Definition DEFAULT_SAMPLING_SUPPORT (dialect : string) : list SamplingOptionName :=
  if bool_decide (dialect = "openai-chat") then [OTemperature; OTopP; OFrequencyPenalty; OPresencePenalty; OSeed]
  else if bool_decide (dialect ∈ ["openai-responses"; "azure-openai-responses"; "openai-codex-responses"]) then [OTemperature; OTopP]
  else if bool_decide (dialect = "anthropic-messages") then [OTemperature; OTopP; OTopK]
  else if bool_decide (dialect ∈ ["google-generative-ai"; "google-vertex"]) then [OTemperature; OTopP; OTopK; OSeed]
  else if bool_decide (dialect = "bedrock-converse-stream") then [OTemperature; OTopP]
  else if bool_decide (dialect = "mistral-conversations") then [OTemperature; OTopP; OFrequencyPenalty; OPresencePenalty; OSeed]
  else if bool_decide (dialect = "fake") then [OTemperature; OTopP; OTopK; OMinP; OFrequencyPenalty; OPresencePenalty; ORepetitionPenalty; OSeed]
  else [].

Definition SAMPLING_OPTIONS : list SamplingOptionName :=
  [OTemperature; OTopP; OTopK; OMinP; OFrequencyPenalty; OPresencePenalty; ORepetitionPenalty; OSeed].
Definition option_name (o : SamplingOptionName) : string :=
  match o with
  | OTemperature => "temperature" | OTopP => "topP" | OTopK => "topK" | OMinP => "minP" | OFrequencyPenalty => "frequencyPenalty"
  | OPresencePenalty => "presencePenalty" | ORepetitionPenalty => "repetitionPenalty" | OSeed => "seed"
  end.
Definition sampling_value (s : SamplingOptions) (o : SamplingOptionName) : option number :=
  match o with
  | OTemperature => so_temperature s | OTopP => so_topP s | OTopK => so_topK s | OMinP => so_minP s
  | OFrequencyPenalty => so_frequencyPenalty s | OPresencePenalty => so_presencePenalty s
  | ORepetitionPenalty => so_repetitionPenalty s | OSeed => so_seed s
  end.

=-=-=

• What is expected:
Reproduce exactly the final stretch of the listing, starting at the line that contains "OMinP => so_minP s" and ending with the last line.

• Response area:
  | OTemperature => so_temperature s | OTopP => so_topP s | OTopK => so_topK s | OMinP => so_minP s
  | OFrequencyPenalty => so_frequencyPenalty s | OPresencePenalty => so_presencePenalty s
  | ORepetitionPenalty => so_repetitionPenalty s | OSeed => so_seed s
  end.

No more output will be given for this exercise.